**Work item:** In the data that follows, find the line with "(** ** Whole packets *)"; transcribe it, every later line up to the one with "split; [lia |]. split.", and that line as well, exactly and with no others.

**Data for this exercise:**
(** ** Writes *)

Definition giveUp (p : programPipe) : programPipe * list event :=
  let buf := hold p ++ rest p in
  let p := set_rest (set_hold (set_pass p) []) [] (synced p) in
  (p, if zlen buf =? 0 then [] else [Wrote (w p) buf]).

(** What [Write] does with the packets of a pipe that knows its program. *)
Definition send (now : Z) (p : programPipe) (pkts : list Z) : res (programPipe * list event) :=
  let! ' (p, out, evs) := filter_ now p pkts in
  let! ' (p, out) := if started p then Ok (p, out) else start p out in
  Ok (p, evs ++ (if zlen out =? 0 then [] else [Wrote (w p) out])).

(** [Write] of a pipe that is not broken. *)
Definition write_on (now : Z) (p : programPipe) (chunk : list Z) : res (programPipe * list event) :=
  if pass p then Ok (p, [Wrote (w p) chunk]) else
  let p := set_rest p (rest p ++ chunk) (synced p) in
  let! ' (p, go) :=
    if synced p then Ok (p, true)
    else
      let! i := syncOffset (rest p) 3 in
      if i <? 0 then Ok (p, false)
      else let! r := slice_from (rest p) i in Ok (set_rest p r true, true) in
  if negb go then (if zlen (rest p) <? 188 * 16 then Ok (p, []) else Ok (giveUp p)) else
  let! ' (p, pkts) := packets p in
  if ready p then send now p pkts
  else
    let p := set_hold p (hold p ++ pkts) in
    let! ' (p, known) := learn p (hold p) in
    if negb known then
      if (negb (pass p) && (zlen (hold p) <? programFilterCap))%bool then Ok (p, []) else Ok (giveUp p)
    else send now (set_hold p []) (hold p).

(** [pipeSwitch.take] and [give] *)
Definition take_next (p : programPipe) : res (programPipe * option nat) :=
  match sw p with
  | None => Panic
  | Some next => Ok (set_sw p (Some None), next)
  end.
Definition give (p : programPipe) (encode : nat) : programPipe * list event :=
  match sw p with
  | None => (p, [])
  | Some next => (set_sw p (Some (Some encode)), match next with Some old => [Closed old] | None => [] end)
  end.

Definition Write (now : Z) (p : programPipe) (chunk : list Z) : res (programPipe * list event) :=
  if broken p then
    let p := if zlen (tail p) + zlen chunk <=? tailCap then set_tail p (tail p ++ chunk) else p in
    let! ' (p, next) := take_next p in
    match next with
    | None => Ok (p, [])
    | Some next =>
        let! ' (p', evs) := write_on now (fresh next (program p) (onBreak p) (sw p) (breaks p) (count p)) (tail p) in
        Ok (p', Closed (w p) :: evs)
    end
  else write_on now p chunk.

Definition Close (p : programPipe) : res (programPipe * list event) :=
  let! ' (p, evs) := match sw p with
                     | None => Ok (p, [])
                     | Some _ =>
                         let! ' (p, next) := take_next p in
                         Ok (p, match next with Some n => [Closed n] | None => [] end)
                     end in
  let ' (p, evs') := if (negb (pass p) && negb (ready p) && negb (broken p))%bool then giveUp p else (p, []) in
  Ok (p, evs ++ evs' ++ [Closed (w p)]).

(** ** Whole packets *)

Definition is_packet (pkt : list Z) : Prop := zlen pkt = 188 /\ bytes_ok pkt /\ head pkt = Some 0x47.
Inductive whole : list Z -> Prop :=
  | whole_nil : whole []
  | whole_cons pkt b : is_packet pkt -> whole b -> whole (pkt ++ b).

Lemma whole_app a b : whole a -> whole b -> whole (a ++ b).
Proof. intros Ha Hb. induction Ha; [done |]. rewrite <- app_assoc. by constructor. Qed.

Lemma whole_one pkt : is_packet pkt -> whole pkt.
Proof. intros. rewrite <- (app_nil_r pkt). apply whole_cons; [done | constructor]. Qed.

Lemma whole_bytes b : whole b -> bytes_ok b.
Proof. induction 1 as [| pkt b (_ & Hp & _) _ IH]; [constructor | by apply bytes_ok_app]. Qed.

(** A loop over packets sees the packets. *)
Lemma whole_head pkt b :
  is_packet pkt ->
  (zlen (pkt ++ b) <? 188) = false /\ slice (pkt ++ b) 0 188 = Ok pkt /\ slice_from (pkt ++ b) 188 = Ok b.
Proof.
  intros (Hl & _ & _). pose proof (zlen_nonneg b). rewrite zlen_app.
  split; [lia |]. split.
  - rewrite slice_app_l by lia. rewrite slice_Ok by lia. rewrite Z.sub_0_r. cbn [Z.to_nat drop].
    f_equal. apply take_ge. unfold zlen in Hl. lia.
  - rewrite slice_from_Ok by (rewrite zlen_app; lia). f_equal. rewrite drop_app_length'; [done |]. unfold zlen in Hl. lia.
Qed.

Lemma insert_packet pkt i v :
  is_packet pkt -> (0 < i)%nat -> byte_ok v -> is_packet (<[i := v]> pkt).
Proof.
  intros (Hl & Hb & Hh) Hi Hv. split_and!.
  - unfold zlen in *. by rewrite length_insert.
  - by apply Forall_insert.
  - destruct pkt; [done |]. by destruct i; [lia |].
Qed.

(** A packet of PID 0, as the one-program table is. *)
Definition is_table (pkt : list Z) : Prop := is_packet pkt /\ pid_of pkt = Ok 0.

Lemma idx_insert_ne (pkt : list Z) (i : nat) (j v : Z) :
  0 <= j -> j <> Z.of_nat i -> idx (<[i := v]> pkt) j = idx pkt j.
Proof.
  intros Hj Hne. unfold idx. destruct (j <? 0) eqn:E; [done |].
  by rewrite list_lookup_insert_ne by lia.
Qed.

Lemma idx_insert (pkt : list Z) (i : nat) (v : Z) :
  Z.of_nat i < zlen pkt -> idx (<[i := v]> pkt) (Z.of_nat i) = Ok v.
Proof.
  intros Hi. apply idx_Ok; [lia |]. rewrite Nat2Z.id. apply list_lookup_insert_eq. unfold zlen in Hi. lia.
Qed.

Lemma pid_of_insert pkt v : pid_of (<[3%nat := v]> pkt) = pid_of pkt.
Proof. unfold pid_of. by rewrite !idx_insert_ne by lia. Qed.

Lemma singleProgramPAT_packet program pmtPID tsID (Q : list Z -> Prop) :
  (forall pkt, is_table pkt -> Q pkt) -> returns (singleProgramPAT program pmtPID tsID) Q.
Proof.
  intros HQ. unfold singleProgramPAT. rewrite pat_section_eq. cbn [rbind returns]. apply HQ.
  split; [| reflexivity]. split; [reflexivity |]. split; [| reflexivity].
  repeat (apply bytes_ok_app || apply pat_body_ok || apply Forall_replicate ||
    (apply bytes_ok_cons; [first [apply wrap8_ok | unfold byte_ok; lia] |])); unfold byte_ok; try lia; constructor.
Qed.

**Exercise response:**
(** ** Whole packets *)

Definition is_packet (pkt : list Z) : Prop := zlen pkt = 188 /\ bytes_ok pkt /\ head pkt = Some 0x47.
Inductive whole : list Z -> Prop :=
  | whole_nil : whole []
  | whole_cons pkt b : is_packet pkt -> whole b -> whole (pkt ++ b).

Lemma whole_app a b : whole a -> whole b -> whole (a ++ b).
Proof. intros Ha Hb. induction Ha; [done |]. rewrite <- app_assoc. by constructor. Qed.

Lemma whole_one pkt : is_packet pkt -> whole pkt.
Proof. intros. rewrite <- (app_nil_r pkt). apply whole_cons; [done | constructor]. Qed.

Lemma whole_bytes b : whole b -> bytes_ok b.
Proof. induction 1 as [| pkt b (_ & Hp & _) _ IH]; [constructor | by apply bytes_ok_app]. Qed.

(** A loop over packets sees the packets. *)
Lemma whole_head pkt b :
  is_packet pkt ->
  (zlen (pkt ++ b) <? 188) = false /\ slice (pkt ++ b) 0 188 = Ok pkt /\ slice_from (pkt ++ b) 188 = Ok b.
Proof.
  intros (Hl & _ & _). pose proof (zlen_nonneg b). rewrite zlen_app.
  split; [lia |]. split.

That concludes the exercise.